1
DESAIN PENGENDALIAN ROBOT MOBIL BERODA MENGGUNAKAN METODE SLIDING MODE CONTROL (SMC) Oleh: Ratnawati 1207 100 063 Dosen Pembimbing: Subchan, M.Sc, Ph.D Abstrak
Kendaraan tanpa awak dalam bentuk robot mobil banyak digunakan untuk membantu menyelesaikan pekerjaan manusia, seperti untuk kepentingan eksplorasi dan monitoring. Robot mobil adalah sistem robot yang mampu memindahkan dirinya sendiri dari posisi satu ke posisi lainnya dan kedua posisi tersebut berada pada jarak tertentu yang telah ditentukan. Sistem pergerakan pada robot mobil yaitu dengan menggunakan roda. Untuk bisa mencapai titik yang ingin dituju robot mobil harus dikendalikan. Oleh karena itu, dibutuhkan suatu metode untuk mengendalikan gerak robot mobil agar bisa mencapai titik yang ingin dituju dengan tepat dan tidak salah sasaran.
Dalam Tugas Akhir ini diterapkan metode Sliding Mode Control (SMC) untuk mendesain pengendali gerak robot mobil, karena metode ini dapat digunakan untuk menyelesaikan sistem model dinamik nonlinear dan merupakan salah satu metode pengendalian yang bersifat kokoh (robust). Dengan metode ini gerak robot mobil bisa dikendalikan untuk mencapai titik tujuan yang ditentukan.
Kata kunci : kontrol, mobile robot, Sliding Mode Control (SMC) 1. PENDAHULUAN
Perkembangan teknologi semakin maju, banyak peralatan yang diciptakan untuk membantu menyelesaikan pekerjaan manusia, salah satu diantaranya adalah robot. Pada dasarnya robot dibuat untuk membantu manusia. Robot digunakan untuk menggantikan manusia dalam mengerjakan pekerjaan yang berbahaya jika pekerjaan tersebut dikerjakan oleh manusia.
Pemanfaatan robot yang populer saat ini adalah sebagai Unmanned Vehicle/ Wahana Nir Awak (WaNA). Saat ini WaNA sudah mulai diterapkan dalam bidang militer, seperti digunakan pada misi pengintaian, pengawasan, dan penjelajahan ke tempat-tempat yang berbahaya.

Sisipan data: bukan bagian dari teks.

(* ===== verification/KvSystemExample.v ===== *)
(** * The replicated key/value service: a run

    A run of three servers: server 0 is elected, replicates a put, applies it
    and answers; then it leads on, tells server 1 that the put is committed,
    crashes and starts again.  The run meets the hypotheses of the theorems on
    the whole service. *)

From Stdlib Require Import Strings.Byte.
From stdpp Require Import prelude gmap countable strings list.
From S2P Require Import Prelude Gob Raft RaftNode RaftServer RaftEvolve RaftNet RaftElection RaftCluster RaftSafetySteps RaftStateMachine RaftExample Porcupine Linearizability PorcupineHistory Locality Models PorcupineProps Replicated Schedule KvRaft KvRaftProps KvSystem Clients KvRaftLinear.
Local Open Scope Z_scope.

Section run.
#[local] Instance GobOf `{Countable A} : Gob A := CountableGob A.
#[local] Instance GobLawsOf `{Countable A} : GobLaws A := CountableGobLaws A.

Definition kv0 (i : nat) : KVServer := mkKVServer (Z.of_nat i) (raft (node0 i)) false (-1) ∅ ∅ 0.
Definition sys0 : Sys Op KVServer := boot_sys kv0.

Lemma sys0_init : sys_init (-1) 3 sys0.
Proof.
  apply boot_sys_init. intros i Hi. simpl. unfold StartKVServer.
  by destruct (Make_fresh (C := Op) 3 (Z.of_nat i)) as (rf & -> & _ & _ & _ & _ & ->); [lia|].
Qed.

(** The applier as a function. *)
Definition kv_handle (rf : Raft Op) (kv : KVServer) (m : ApplyMsg Op) : outcome KVServer := applier (set_rf rf kv) m.

Lemma kv_handle_ok rf kv m kv' : kv_handle rf kv m = Ret kv' → sv_handles rf kv m (Ret kv').
Proof. by intros <-. Qed.

(** Client 9 puts "x"; only this has been asked for. *)
Definition put9 : Op := mkOp 9 0 false true false "x" "1".
Definition asked (op : Op) : Prop := op = put9.
#[local] Instance asked_dec op : Decision (asked op) := decide (op = put9).

Definition run_put : list (SysAction Op) :=
  [SRaft (ALocal 0 LElectionTimeout); SRaft (ADeliver 0); SRaft (AReply 0); SRaft (ADrop 1);
   SStart 0 put9; SRaft (ADeliver 2); SRaft (AReply 2); SApply 0; SHandle 0].

Definition get9 : Op := mkOp 9 1 true false false "x" "".

Definition run_later : list (SysAction Op) :=
  [SStart 0 get9; SRaft (ALocal 0 LHeartbeatTimeout); SRaft (ADeliver 6); SRaft (AReply 6);
   SApply 1; SHandle 1; SRestart 0].

Definition sys1 : Sys Op KVServer := default sys0 (sacts kv_handle (-1) (λ _, asked) run_put sys0).
Definition sys2 : Sys Op KVServer := default sys0 (sacts kv_handle (-1) (λ _ _, True) run_later sys1).

Lemma sys1_reachable : kv_reachable asked 3 sys1.
Proof. exists sys0. split; [apply sys0_init|]. apply (sacts_sound kv_handle (-1) kv_handle_ok (λ _, asked) run_put). vm_compute. reflexivity. Qed.

Lemma sys1_reachable_any : kv_reachable (λ _, True) 3 sys1.
Proof. exists sys0. split; [apply sys0_init|]. apply (sacts_sound kv_handle (-1) kv_handle_ok (λ _ _, True) run_put). vm_compute. reflexivity. Qed.

Lemma sys2_steps : rtc (kv_step (λ _, True)) sys1 sys2.
Proof. apply (sacts_sound kv_handle (-1) kv_handle_ok (λ _ _, True) run_later). vm_compute. reflexivity. Qed.

Definition nd1 (i : nat) : Node Op := default (node0 0) (nodes (s_net sys1) !! i).
Definition app1 (i : nat) : App Op KVServer := default (mkApp (kv0 0) []) (s_apps sys1 !! i).
Definition app2 (i : nat) : App Op KVServer := default (mkApp (kv0 0) []) (s_apps sys2 !! i).

(** Server 0 has applied the put; later it is server 1 that has. *)
Lemma kv_one_log_witness :
  LastApplied (a_srv (app1 0)) = 1 ∧ LastApplied (a_srv (app2 0)) = 0 ∧
  ∃ ops, follows ops (a_srv (app1 0)) ∧ follows ops (a_srv (app2 1)).
Proof.
  split_and!; [vm_compute; reflexivity..|].
  destruct (kv_one_log 3 sys1 sys2 sys1_reachable_any sys2_steps) as (ops & H1' & H2'). exists ops. split.
  - apply (H1' 0%nat). vm_compute. reflexivity.
  - apply (H2' 1%nat). vm_compute. reflexivity.
Defined.

(** Server 0 has answered the put, nothing else was asked for; the get that is
    started later comes later. *)
Lemma kv_answers_stand_witness :
  waitOp (set_rf (raft (nd1 0)) (a_srv (app1 0))) 9 0 1 = Some (OK, "") ∧
  ∃ ops (k : nat) op, ops !! k = Some op ∧ ClientId op = 9 ∧
    (∀ k', ops !! k' = Some get9 → (k < k')%nat) ∧ follows ops (a_srv (app2 1)).
Proof.
  assert (waitOp (set_rf (raft (nd1 0)) (a_srv (app1 0))) 9 0 1 = Some (OK, "")) as Hans by (vm_compute; reflexivity).
  split; [exact Hans|].
  destruct (kv_answers_stand asked 3 sys1 sys2 0 (nd1 0) (app1 0) 9 0 1 "" sys1_reachable sys2_steps)
    as (ops & k & op & Hk & Hc & _ & _ & _ & Hlater & _ & H2').
  - vm_compute. reflexivity.
  - vm_compute. reflexivity.
  - left. exact Hans.
  - exists ops, k, op. split_and!; [exact Hk|exact Hc| |].
    + intros k' Hk'. apply (Hlater k' get9 Hk'). unfold asked, get9, put9. congruence.
    + apply (H2' 1%nat). vm_compute. reflexivity.
Defined.

(** ** A recorded history *)

(** A client puts "x", server 0 is elected, commits and answers, and the
    client returns two ticks later. *)
Definition called (sys : Sys Op KVServer) : KvTSys := mkTSys sys 1 [(put9, 1)] {[9 := (put9, 1)]} [] [].
Definition returned (sys : Sys Op KVServer) : KvTSys :=
  mkTSys sys 3 [(put9, 1)] ∅ [mkAnswer 9 0 ""]
    [Porcupine.mkOperation 9 (mkKvInput 1 "x" "1") 1 (mkKvOutput "") 3].

#[local] Instance asked_calls_dec (t : KvTSys) op : Decision (Clients.asked t op).
Proof. unfold Clients.asked. apply _. Defined.

Lemma call_returns sys nd app :
  nodes (s_net sys) !! 0%nat = Some nd → s_apps sys !! 0%nat = Some app →
  waitOp (set_rf (raft nd) (a_srv app)) 9 0 1 = Some (OK, "") → rtc (timed_step kv_step sys_answers) (called sys) (returned sys).
Proof.
  intros Hi Ha Hans. eapply rtc_l.
  { apply (timed_answer _ _ (called sys) (mkAnswer 9 0 "")). exists 0%nat, nd, app. split_and!; [done|done|]. left. by exists 1. }
  eapply rtc_l; [by apply (timed_tick _ _ _ 3)|]. simpl.
  eapply rtc_l; [|apply rtc_refl].
  assert (delete 9 ({[9 := (put9, 1)]} : gmap Z (Op * Z)) = ∅) as Hd by (vm_compute; reflexivity).
  unfold returned. rewrite <-Hd.
  pose proof (timed_return kv_step sys_answers (mkTSys sys 3 [(put9, 1)] {[9 := (put9, 1)]} [mkAnswer 9 0 ""] []) put9 1
    (mkAnswer 9 0 "") eq_refl) as Hr.
  cbn [t_world t_now t_asked t_answers t_ops an_Value t_busy] in Hr. apply Hr; [left|reflexivity..].
Qed.

Lemma returned_reachable : kv_timed_reachable 3 1 (returned sys1).
Proof.
  exists sys0. split; [apply sys0_init|].
  eapply (rtc_l _ _ (called sys0)); [exact (timed_invoke _ _ (timed_start sys0 1) put9 I eq_refl eq_refl)|].
  transitivity (called sys1).
  { apply (service_steps kv_step sys_answers (called sys0)).
    apply (sacts_sound kv_handle (-1) kv_handle_ok (λ _, Clients.asked (called sys0)) run_put). vm_compute. reflexivity. }
  apply (call_returns sys1 (nd1 0) (app1 0)); vm_compute; reflexivity.
Qed.

Lemma kvraft_linearizable_witness : history_linearizable kv_store_step ∅ (t_ops (returned sys1)).
Proof.
  apply (kvraft_linearizable show_in show_out show_st timeSort rangeAll 3 1 (returned sys1) timeSort_perm timeSort_sorted
    returned_reachable). reflexivity.
Defined.
End run.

Jenis WaNA yang sudah digunakan adalah Pesawat Udara Nir Awak (PUNA), Kapal Selam Nir Awak (KSNA) dan Kendaraaan Darat Nir Awak (KDNA).
Robot mobil beroda (Wheeled Mobile
Robot) merupakan salah satu WaNA jenis
Kendaraan Darat Nir Awak (KDNA), robot mobil mempunyai kemampuan untuk memindahkan dirinya sendiri dari posisi satu ke posisi lainnya dan kedua posisi tersebut berada pada jarak tertentu yang telah ditentukan. Sistem pergerakan pada robot mobil beroda yaitu dengan menggunakan roda. Dalam melakukan pekerjaannya robot mobil harus bergerak menuju titik yang telah ditentukan (titik tujuan) dengan tepat sasaran. Oleh karena itu, untuk mendapatkan
performansi robot mobil yang baik dibutuhkan suatu pengendali gerak yang mengatur gerakan robot mobil.
Sistem pengendali yang banyak digunakan adalah PID (Proportional Integral
Derrivative). Namun, pengendali PID mempunyai
kelemahan, diantaranya adalah pengendali PID tidak dirancang untuk menyelesaikan sistem
nonlinear dengan banyak ketidakpastian (uncertainties). Ketidakpastian tersebut bisa berupa gangguan eksternal, ketidakpastian model, maupun ketidakpastian parameter. Ketidakpastian yang muncul pada suatu sistem bisa mempengaruhi kestabilan sistem. Oleh karena itu dibutuhkan suatu sistem pengendali yang kokoh (robust) untuk menjaga kestabilan sistem.
SMC (Sliding Mode Control) merupakan metode pengendali yang bersifat sangat robust. Beberapa contoh aplikasi metode SMC adalah untuk pengendalian ketinggian air dan temperatur uap pada steam drum boiler (Herlambang, 2010) serta digunakan untuk pengendalian tegangan alternator pada sistem pengisian baterai (Nurhadi, 2011).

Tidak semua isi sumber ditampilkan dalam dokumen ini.